Problem requirements
Starting at the top of the entries below, print each line exactly until the line with "mkWorld (HISTORICAL_RECORD_CLASSES w) x" has been printed too.
═════ Dataset
Definition set_HISTORICAL_RECORD_CLASSES (x : gset string) (w : World) : World :=
  mkWorld x (PATCHED_META_CLASSES w) (app_errors w) (loaded w) (pending_lookups w)
    (app_cache_ready w) (class_prepared w) (post_save_receivers w)
    (post_delete_receivers w) (cells w) (descriptors w) (properties w)
    (init_name_map w) (_name_map w) (log w).
Definition set_PATCHED_META_CLASSES (x : gset string) (w : World) : World :=
  mkWorld (HISTORICAL_RECORD_CLASSES w) x (app_errors w) (loaded w) (pending_lookups w)
    (app_cache_ready w) (class_prepared w) (post_save_receivers w)
    (post_delete_receivers w) (cells w) (descriptors w) (properties w)
    (init_name_map w) (_name_map w) (log w).
Definition set_app_errors (x : gmap string string) (w : World) : World :=
  mkWorld (HISTORICAL_RECORD_CLASSES w) (PATCHED_META_CLASSES w) x (loaded w)
    (pending_lookups w) (app_cache_ready w) (class_prepared w) (post_save_receivers w)
    (post_delete_receivers w) (cells w) (descriptors w) (properties w)
    (init_name_map w) (_name_map w) (log w).
Definition set_loaded (x : gset string) (w : World) : World :=
  mkWorld (HISTORICAL_RECORD_CLASSES w) (PATCHED_META_CLASSES w) (app_errors w) x
    (pending_lookups w) (app_cache_ready w) (class_prepared w) (post_save_receivers w)
    (post_delete_receivers w) (cells w) (descriptors w) (properties w)
    (init_name_map w) (_name_map w) (log w).
Definition set_pending_lookups (x : list (string * Callback)) (w : World) : World :=
  mkWorld (HISTORICAL_RECORD_CLASSES w) (PATCHED_META_CLASSES w) (app_errors w) (loaded w)
    x (app_cache_ready w) (class_prepared w) (post_save_receivers w)
    (post_delete_receivers w) (cells w) (descriptors w) (properties w)
    (init_name_map w) (_name_map w) (log w).
Definition set_app_cache_ready (x : bool) (w : World) : World :=
  mkWorld (HISTORICAL_RECORD_CLASSES w) (PATCHED_META_CLASSES w) (app_errors w) (loaded w)
    (pending_lookups w) x (class_prepared w) (post_save_receivers w)
    (post_delete_receivers w) (cells w) (descriptors w) (properties w)
    (init_name_map w) (_name_map w) (log w).
Definition set_class_prepared (x : list Receiver) (w : World) : World :=
  mkWorld (HISTORICAL_RECORD_CLASSES w) (PATCHED_META_CLASSES w) (app_errors w) (loaded w)
    (pending_lookups w) (app_cache_ready w) x (post_save_receivers w)
    (post_delete_receivers w) (cells w) (descriptors w) (properties w)
    (init_name_map w) (_name_map w) (log w).
Definition set_post_save_receivers (x : list Receiver) (w : World) : World :=
  mkWorld (HISTORICAL_RECORD_CLASSES w) (PATCHED_META_CLASSES w) (app_errors w) (loaded w)
    (pending_lookups w) (app_cache_ready w) (class_prepared w) x
    (post_delete_receivers w) (cells w) (descriptors w) (properties w)
    (init_name_map w) (_name_map w) (log w).
Definition set_post_delete_receivers (x : list Receiver) (w : World) : World :=
  mkWorld (HISTORICAL_RECORD_CLASSES w) (PATCHED_META_CLASSES w) (app_errors w) (loaded w)
    (pending_lookups w) (app_cache_ready w) (class_prepared w) (post_save_receivers w)
    x (cells w) (descriptors w) (properties w)
    (init_name_map w) (_name_map w) (log w).
Definition set_cells (x : list Z) (w : World) : World :=
  mkWorld (HISTORICAL_RECORD_CLASSES w) (PATCHED_META_CLASSES w) (app_errors w) (loaded w)
    (pending_lookups w) (app_cache_ready w) (class_prepared w) (post_save_receivers w)
    (post_delete_receivers w) x (descriptors w) (properties w)
    (init_name_map w) (_name_map w) (log w).
Definition set_descriptors (x : gmap (string * string) HistoryModel) (w : World) : World :=
  mkWorld (HISTORICAL_RECORD_CLASSES w) (PATCHED_META_CLASSES w) (app_errors w) (loaded w)
    (pending_lookups w) (app_cache_ready w) (class_prepared w) (post_save_receivers w)
    (post_delete_receivers w) (cells w) x (properties w)
    (init_name_map w) (_name_map w) (log w).
Definition set_properties (x : gset (string * string)) (w : World) : World :=
  mkWorld (HISTORICAL_RECORD_CLASSES w) (PATCHED_META_CLASSES w) (app_errors w) (loaded w)
    (pending_lookups w) (app_cache_ready w) (class_prepared w) (post_save_receivers w)
    (post_delete_receivers w) (cells w) (descriptors w) x
    (init_name_map w) (_name_map w) (log w).
Definition set_init_name_map (x : gmap string InitNameMap) (w : World) : World :=
  mkWorld (HISTORICAL_RECORD_CLASSES w) (PATCHED_META_CLASSES w) (app_errors w) (loaded w)
    (pending_lookups w) (app_cache_ready w) (class_prepared w) (post_save_receivers w)
    (post_delete_receivers w) (cells w) (descriptors w) (properties w)
    x (_name_map w) (log w).
Definition set__name_map (x : gmap string (gmap string Entry)) (w : World) : World :=
  mkWorld (HISTORICAL_RECORD_CLASSES w) (PATCHED_META_CLASSES w) (app_errors w) (loaded w)
    (pending_lookups w) (app_cache_ready w) (class_prepared w) (post_save_receivers w)
    (post_delete_receivers w) (cells w) (descriptors w) (properties w)
    (init_name_map w) x (log w).
Definition set_log (x : list Action) (w : World) : World :=
  mkWorld (HISTORICAL_RECORD_CLASSES w) (PATCHED_META_CLASSES w) (app_errors w) (loaded w)
    (pending_lookups w) (app_cache_ready w) (class_prepared w) (post_save_receivers w)
    (post_delete_receivers w) (cells w) (descriptors w) (properties w)
    (init_name_map w) (_name_map w) x.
══════════
Result of this task
Definition set_HISTORICAL_RECORD_CLASSES (x : gset string) (w : World) : World :=
  mkWorld x (PATCHED_META_CLASSES w) (app_errors w) (loaded w) (pending_lookups w)
    (app_cache_ready w) (class_prepared w) (post_save_receivers w)
    (post_delete_receivers w) (cells w) (descriptors w) (properties w)
    (init_name_map w) (_name_map w) (log w).
Definition set_PATCHED_META_CLASSES (x : gset string) (w : World) : World :=
  mkWorld (HISTORICAL_RECORD_CLASSES w) x (app_errors w) (loaded w) (pending_lookups w)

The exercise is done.